Kawabata Makoto (河端 一) (born 1965) is a Japanese musician and founding member of the band Acid Mothers Temple. He was part of one line-up of Gong when Acid Mothers Temple and Gong briefly fused into one group.

==Early life==
He was born in Osaka.

== Band history ==
Kawabata is chiefly famous for his leadership of Acid Mothers Temple and its variants; however, he has also played in many other bands since the start of his career in 1978. Some of these bands are:

- Baroque Bordello
- Toho Sara
- Erochika
- Tsurubami
- Musica Transonic
- Mainliner
- Mothers of Invasion
- Nishinihon
- Floating Flower

== Solo discography ==

In addition to the many records recorded with bands, Kawabata Makoto has an extensive solo discography. Major releases are:

- The 'Private Tapes' series (1999–2004)
- Inui.1 (2000)
- Inui.2 (2000)
- I'm in Your Inner Most (2001)
- Hosanna Mantra (2007)
- Inui.4 (2007)
- We're one-sided lovers each other's (2013- Bam Balam.records)

== Musical philosophy ==
In 2000, Kawabata wrote "Music, for me, is neither something that I create, nor a form of self-expression.

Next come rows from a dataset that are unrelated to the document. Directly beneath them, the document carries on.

(* ===== verification/SqlValue.v ===== *)
(** * Values, [to_char] and the evaluation of expressions

    Column types and values of the model; the text input of a parameter at
    the type the statement expects there (PostgreSQL types an untyped
    parameter or literal by its context: the column it is compared with or
    assigned to, [bigint] for [LIMIT], [text] elsewhere); [to_char] for the
    timestamp projection of the store; the evaluation of an expression in a
    row, with the proposed row of an [INSERT] as [EXCLUDED]; and the
    conversion of a result row to the JavaScript object node-postgres
    builds. *)

From Stdlib Require Import String Ascii ZArith List Lia Bool.
From S2P Require Import Prelude Js SqlText SqlLexer SqlParser.
Import ListNotations.
Open Scope string_scope.

Inductive coltype : Type := TInt4 | TInt8 | TText | TBool | TTimestamp.

Inductive value : Type :=
| VNull
| VInt (z : Z)
| VText (s : string)
| VBool (b : bool)
| VTime (t : timestamp).

Definition row : Type := list (string * value).

Definition timestamp_eqb (a b : timestamp) : bool :=
  (Z.eqb (ts_year a) (ts_year b) && Z.eqb (ts_month a) (ts_month b) &&
   Z.eqb (ts_day a) (ts_day b) && Z.eqb (ts_hour a) (ts_hour b) &&
   Z.eqb (ts_minute a) (ts_minute b) && Z.eqb (ts_second a) (ts_second b))%Z.

(** SQL's [=]: unknown ([None]) when a side is NULL. *)
Definition sql_eq (a b : value) : option bool :=
  match a, b with
  | VNull, _ | _, VNull => None
  | VInt x, VInt y => Some (Z.eqb x y)
  | VText x, VText y => Some (String.eqb x y)
  | VBool x, VBool y => Some (Bool.eqb x y)
  | VTime x, VTime y => Some (timestamp_eqb x y)
  | _, _ => Some false
  end.

(** A value fits a column type: NULL fits every type, integers must lie
    in the range of the integer type. *)
Definition has_type (ty : coltype) (v : value) : bool :=
  match ty, v with
  | _, VNull => true
  | TInt4, VInt z => Z.leb int4_min z && Z.leb z int4_max
  | TInt8, VInt z => Z.leb int8_min z && Z.leb z int8_max
  | TText, VText _ | TBool, VBool _ | TTimestamp, VTime _ => true
  | _, _ => false
  end.

(** The check of a value stored into a column of type [ty]. *)
Definition coerce (ty : coltype) (v : value) : outcome sqlstate value :=
  if has_type ty v then Ok v
  else match v with
       | VInt _ => Err numeric_value_out_of_range
       | _ => Err datatype_mismatch
       end.

(** ** Text input at a type *)

Definition cast_in (ty : coltype) (p : pg_param) : outcome sqlstate value :=
  match p with
  | None => Ok VNull
  | Some s =>
      match ty with
      | TInt4 => match int4in s with Ok z => Ok (VInt z) | Err e => Err e end
      | TInt8 => match int8in s with Ok z => Ok (VInt z) | Err e => Err e end
      | TText => Ok (VText s)
      | TBool => match boolin s with Ok b => Ok (VBool b) | Err e => Err e end
      | TTimestamp => match timestamp_in s with Ok t => Ok (VTime t) | Err e => Err e end
      end
  end.

(** ** [to_char(timestamp, format)] *)

Fixpoint zeros (n : nat) : string :=
  match n with O => "" | S n' => String "0" (zeros n') end.

(** [n] printed with at least [w] digits. *)
Definition pad (w : nat) (n : Z) : string :=
  let s := number_to_string n in zeros (w - String.length s) ++ s.

(** [HH] and [HH12]: the hour on a 12-hour clock, 12 for 0 and 12. *)
Definition hour12 (h : Z) : Z :=
  let r := (h mod 12)%Z in if Z.eqb r 0 then 12%Z else r.

(** The template patterns of the store's format, matched case-insensitively
    and longest first as PostgreSQL does; other characters are copied. *)
Fixpoint to_char_go (fuel : nat) (t : timestamp) (fmt : string) : string :=
  match fuel with
  | O => ""
  | S f =>
    match fmt with
    | EmptyString => ""
    | String c rest =>
      let l := lower fmt in
      let skip k := substring k (String.length fmt - k) fmt in
      if String.prefix "hh24" l then pad 2 (ts_hour t) ++ to_char_go f t (skip 4)
      else if String.prefix "hh12" l then pad 2 (hour12 (ts_hour t)) ++ to_char_go f t (skip 4)
      else if String.prefix "yyyy" l then pad 4 (ts_year t) ++ to_char_go f t (skip 4)
      else if String.prefix "hh" l then pad 2 (hour12 (ts_hour t)) ++ to_char_go f t (skip 2)
      else if String.prefix "mi" l then pad 2 (ts_minute t) ++ to_char_go f t (skip 2)
      else if String.prefix "mm" l then pad 2 (ts_month t) ++ to_char_go f t (skip 2)
      else if String.prefix "ss" l then pad 2 (ts_second t) ++ to_char_go f t (skip 2)
      else if String.prefix "dd" l then pad 2 (ts_day t) ++ to_char_go f t (skip 2)
      else String c (to_char_go f t rest)
    end
  end.

Definition to_char (t : timestamp) (fmt : string) : string :=
  to_char_go (String.length fmt) t fmt.

(** ** Expressions *)

Definition lookup_col (r : row) (c : string) : outcome sqlstate value :=
  match assoc_get c r with Some v => Ok v | None => Err undefined_column end.

(** Literals and parameters are typed by their context, [text] by default. *)
Definition ctx_type (expected : option coltype) : coltype :=
  match expected with Some ty => ty | None => TText end.

Fixpoint eval_expr (params : list pg_param) (cur : row) (excl : option row)
         (expected : option coltype) (e : expr) : outcome sqlstate value :=
  match e with
  | EColumn c => lookup_col cur c
  | EQualified q c =>
      if String.eqb q "excluded" then
        match excl with Some r => lookup_col r c | None => Err undefined_table end
      else lookup_col cur c
  | EParam n =>
      match nth_error params (Z.to_nat (n - 1)) with
      | Some p => if Z.leb 1 n then cast_in (ctx_type expected) p else Err undefined_parameter
      | None => Err undefined_parameter
      end
  | ENum z =>
      match expected with
      | Some TText => Ok (VText (number_to_string z))
      | Some TBool | Some TTimestamp => Err datatype_mismatch
      | _ => Ok (VInt z)
      end
  | EStr s => cast_in (ctx_type expected) (Some s)
  | EBool b =>
      match expected with
      | None | Some TBool => Ok (VBool b)
      | _ => Err datatype_mismatch
      end
  | ENull => Ok VNull
  | ECall f args =>
      if String.eqb f "to_char" then
        match args with
        | [a; b] =>
            match eval_expr params cur excl None a, eval_expr params cur excl (Some TText) b with
            | Ok (VTime t), Ok (VText fmt) => Ok (VText (to_char t fmt))
            | Ok VNull, Ok _ | Ok _, Ok VNull => Ok VNull
            | Err e, _ | _, Err e => Err e
            | _, _ => Err undefined_function
            end
        | _ => Err undefined_function
        end
      else Err undefined_function
  end.

(** The name of a result column. *)
Definition target_name (tg : target) : string :=
  match t_alias tg with
  | Some a => a
  | None => match t_expr tg with
            | EColumn c | EQualified _ c => c
            | ECall f _ => f
            | _ => "?column?"
            end
  end.

Definition eval_targets (params : list pg_param) (r : row) (tgts : list target)
  : outcome sqlstate row :=
  omap (fun tg => match eval_expr params r None None (t_expr tg) with
                  | Ok v => Ok (target_name tg, v)
                  | Err e => Err e
                  end) tgts.

(** ** Results as JavaScript values (node-postgres' type parsers) *)

Definition js_of_value (v : value) : jsval :=
  match v with
  | VNull => JNull
  | VInt z => JNum z
  | VText s => JStr s
  | VBool b => JBool b
  | VTime t => JStr (to_char t "yyyy-mm-dd hh24:mi:ss")
  end.

Definition js_of_row (r : row) : jsval := JObj (map (fun cv => (fst cv, js_of_value (snd cv))) r).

All kinds of sounds exist everywhere around us, and my performances solely consist of picking up these sounds, like a radio tuner, and playing them so that people can hear them."

"When I was a kid, I really loved Ritchie Blackmore – not so much the guitar style, just I liked his look, atmosphere, on the stage. Always, he stood on this side [right], also the stratocaster, and black clothes, and very aggressive [playing]. I really loved this image, so I wear just black. Also – easy to co-ordinate!"